Paul was writing about neuroplasticity — the brain's scientifically proven ability to rewire itself — roughly 1,900 years before neuroscience had language for it. "Be not conformed" maps directly to what psychologists call conditioned thinking: the automatic thought patterns formed through repeated exposure to your environment, your family system, your trauma history.

"Transformed by the renewing of your mind" is cognitive restructuring — a core technique in Cognitive Behavioral Therapy (CBT) — the intentional practice of identifying, challenging, and replacing distorted thought patterns with ones grounded in truth.

The brain is not fixed. Every new thought pattern, practiced consistently, literally changes its physical structure. That's not motivational language — that's neuroscience.

Neuroplasticity · Cognitive Restructuring · CBT
Say That Plain

A lot of us grew up in environments that handed us a way of seeing the world — and ourselves. Some of that was survival. Some of it was damage. And because we heard it enough, saw it enough, lived it enough — it became automatic. Just "how things are."

But your brain isn't stuck like that. Science has shown that the brain can actually change — new neural pathways form when you consistently practice new ways of thinking. It's real, it's measurable, and it takes work.

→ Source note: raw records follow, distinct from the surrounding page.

Lemma ordered_run depth xs : forall T q out ctx, (0 < depth)%nat -> cached depth T q out ctx -> 0 <= T < 2 ^ 62 ->
  half_ring_steps T (map fst xs) -> Forall (fun x => 0 < x.1 /\ fld (ex_pes x.2) PTS = x.1 mod 2 ^ 33) xs ->
  exists ctx' T', foldM order_output (map snd xs) ctx = Some ctx' /\
    let '(q', out') := foldl (pq_step depth) (q, out) xs in cached depth T' q' out' ctx'.
Proof.
  induction xs as [|[T' pes] xs IH]; intros T q out ctx Hd Hc HT Hs Hx; [by exists ctx, T|].
  cbn [map fst snd half_ring_steps foldM foldl] in *. destruct Hs as (H1 & H2 & H3). inversion Hx as [|? ? [H4 H5] Hx']; subst.
  destruct (order_output_step depth T T' q out ctx pes Hd Hc HT) as (ctx1 & -> & Hc1); [cbn in H4; lia|done|done|]. step.
  destruct (pq_step depth (q, out) (T', pes)) as [q1 out1]. by apply (IH T').
Qed.
Lemma write_interval_spec pid A a v B b w C sent ctx : pcrPID ctx = pid ->
  writing (A ++ a :: B ++ b :: C) sent ctx -> pcr_on pid a = Some v -> pcr_on pid b = Some w ->
  len (A ++ a :: B ++ b :: C) < 2 ^ 19 -> len sent + len (a :: B) < 2 ^ 50 ->
  exists ctx' pieces,
    write_interval malloc sched gettimeofday time alloc patience ctx (position pid (len A) v) (position pid (len A + 1 + len B) w) = Some ctx' /\
    writing (b :: C) (sent ++ pieces) ctx' /\ pcrPID ctx' = pid /\ histReceive ctx' = histReceive ctx /\
    concat pieces = concat (a :: B) /\ len pieces <= len (a :: B) /\
    (timed (len sent) ctx -> 0 <= ltntstools_scr_diff v w -> len sent + len (a :: B) < 2 ^ 34 -> timed (len (sent ++ pieces)) ctx').
Proof.
  intros Hpid [Hi Hbw HL Hba] Ha Hb Hlen Hs. apply scr_value in Ha. apply scr_value in Hb.
  rewrite !len_app, !len_cons, !len_app, !len_cons in Hlen. rewrite len_cons in *.
  pose proof (len_nonneg A) as LA. pose proof (len_nonneg B) as LB. pose proof (len_nonneg C) as LC. pose proof (len_nonneg sent) as LS.
  unfold write_interval. cbn [position pos_offset pos_pcr]. rewrite i32_id by lia. cbv zeta.
  replace (188 * (len A + 1 + len B) - 188 * len A) with (188 * (len B + 1)) by lia.
  rewrite (Z.mul_comm 188 (len B + 1)), Z.quot_mul, (Z.mul_comm (len B + 1) 188) by lia. zdec.
  destruct (check_jump_spec ctx v w (len B + 1)) as (c1 & ticks & ival & -> & S1 & A1 & B1 & L1 & P1 & R1 & Ht & T1); try done; [lia|].
  destruct (interfere_spec 0 sent c1) as (c2 & -> & H2 & W2 & k & K2); [by apply (sm_inv_ext _ _ ctx)|lia|]. step.
  set (c3 := measure_latency c2). assert (W3 : writers c3 = writers c1) by done.
  assert (F3 : ba c3 = ba ctx /\ blockingWrites c3 = 0 /\ pcrIntervalPerPacketTicksLast c3 = pcrIntervalPerPacketTicksLast ctx)
    by (unfold writers in W3; split_and!; congruence). destruct F3 as (F1 & F2 & F3).
  assert (Hb3 : ba_holds (A ++ (a :: B) ++ (b :: C)) (ba c3)) by (rewrite F1; exact Hba).
  assert (Hp3 := bh_packets _ _ Hb3). apply Forall_app in Hp3 as [PA PBC]. apply Forall_app in PBC as [PB PC].
  destruct (bh_bytes _ _ Hb3) as [rest Hrest].
  assert (LcA := len_concat_packets A PA). assert (LcB := len_concat_packets _ PB). assert (LcC := len_concat_packets _ PC).
  rewrite !concat_app in Hrest. assert (Lall : len (ba_buf (ba c3)) = 188 * len A + 188 * len (a :: B) + 188 * len (b :: C) + len rest)
    by (rewrite Hrest, !len_app; lia). rewrite !len_cons in Lall. pose proof (len_nonneg rest).
  set (T := if (0 <=? ticks) && (ticks <=? 2 ^ 29) then 2 ^ 29 else 2 ^ 43).
  assert (HT : Z.abs ticks <= T <= 2 ^ 43) by (unfold T; case_if; lia).
  destruct (write_items_spec T ticks ival (188 * len A) ltac:(lia) ltac:(lia) ltac:(lia) (S (Z.to_nat (188 * (len B + 1)))) (a :: B) sent c3 0 v)
    as (c4 & pieces & E4 & H4 & W4 & Hcat & Hlp & T4); rewrite ?len_cons; try done; try (rewrite ?F3; lia).
  { by apply (sm_inv_ext _ _ c2). }
  { unfold slice. rewrite Hrest, Z.mul_0_r, Z.add_0_r, <- LcA, <- app_assoc, drop_len_app. replace (len B + 1) with (len (a :: B)) by (rewrite len_cons; lia). rewrite <- LcB, <- app_assoc. apply take_len_app. }
  { unfold len in *. cbn [length]. lia. }
  rewrite Z.mul_0_r, len_cons in E4. rewrite E4. step.
  assert (F4 : ba c4 = ba ctx /\ blockingWrites c4 = 0 /\ pcrIntervalPerPacketTicksLast c4 = pcrIntervalPerPacketTicksLast ctx /\
    pcrPID c4 = pid /\ histReceive c4 = histReceive ctx).
  { unfold steady in W4. unfold writers in W3. split_and!; congruence. }
  destruct F4 as (Q1 & Q2 & Q3 & Q4 & Q5).
  destruct (trim_spec (A ++ a :: B) (b :: C) (ba c4)) as (b' & Htr & Hb'); [rewrite Q1, <- app_assoc; exact Hba|].
  rewrite u32_id by lia. replace (188 * (len A + 1 + len B)) with (188 * len (A ++ a :: B)) by (rewrite len_app, len_cons; lia).
  rewrite Htr. step. eexists _, pieces. split; [reflexivity|].
  destruct (check_reset_spec (c4 <| ba := b' |>) (time (sm_turn (c4 <| ba := b' |>))) ticks ival (b :: C) (sent ++ pieces) Ht) as [R2 R3].
  { constructor; [by apply (sm_inv_ext _ _ c4)|exact Q2|cbn; by rewrite Q3|exact Hb']. }
  split; [exact R2|]. split; [unfold check_reset; repeat case_match; exact Q4|]. split; [unfold check_reset; repeat case_match; exact Q5|].
  split; [done|]. split; [rewrite len_cons in Hlp; lia|]. intros Htm Hd Hs34. destruct (T1 _ Htm) as [T1a T1b]. specialize (T1b Hd).
  apply R3; [|done]. assert (Htm4 : timed (len (sent ++ pieces)) c4); [|by destruct Htm4].
  apply T4; [|unfold T; case_if; lia|rewrite ?len_cons; lia].
  apply (timed_ext (len sent) c1 c3 k); [exact T1a|done|exact K2].
Qed.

Paul called it transformation. Therapists call it rewiring. Either way, the process is the same: stop letting your old environment write the script for who you are, and start being intentional about what you let take up space in your mind. That's not just spiritual advice. That's the whole point of therapy.

The Reading List

You don't need a degree to understand your own mind. These books are the ones that actually do the translation work — clinical knowledge written for real people, or real people writing about clinical knowledge.

Trauma & Healing
The Body Keeps the Score
Bessel van der Kolk
The definitive book on how trauma lives in the body, not just the mind. Start here. It explains why you react the way you do before you even think about it.
My Grandmother's Hands
Resmaa Menakem
Racialized trauma and how it lives in Black bodies specifically. This is the book that connects our history to our nervous systems. Essential.
What Happened to You?
Bruce Perry & Oprah Winfrey
Shifts the question from "what's wrong with you?" to "what happened to you?" Accessible, warm, and deeply important for understanding behavior without judgment.
Culture & Identity
Post Traumatic Slave Syndrome
Joy DeGruy
The foundational text on intergenerational trauma in Black America. What The Three Percent builds on. Required reading for understanding the "From Slave to Secure Attachment" framework.
Between the World and Me
Ta-Nehisi Coates
Not a psychology book — a lived experience of what it means to exist in a Black body in America. Pairs with the clinical material to make it human.
Caste
Isabel Wilkerson
The structural lens. Shows how systemic hierarchy shapes psychology at the group level — essential context for any community-level mental health conversation.
Personality & Self-Understanding
Attached
Amir Levine & Rachel Heller
The most accessible breakdown of attachment theory available. After reading this, you'll understand your relationship patterns and your parents' patterns in a completely different way.
Adult Children of Emotionally Immature Parents
Lindsay C. Gibson
If you grew up feeling like you were the adult in the room — this book sees you. Explains the psychological impact of parents who couldn't regulate their own emotions.
The Gifts of Imperfection
Brené Brown
On shame, vulnerability, and what it actually takes to feel worthy. Especially powerful for communities where showing weakness was never an option.
Faith & Mental Health
Emotionally Healthy Spirituality
Peter Scazzero
The bridge between faith and emotional health. Makes the case that you cannot be spiritually mature while remaining emotionally immature. The church needs this conversation.
The Soul of Shame
Curt Thompson
Neuroscience meets theology. How shame operates in the brain and how faith communities can either deepen it or disrupt it.
Tears of a Man
Lamar Hardwick
A Black pastor writing honestly about mental health, diagnosis, and faith. Rare, necessary, and written from the inside of the very community this platform serves.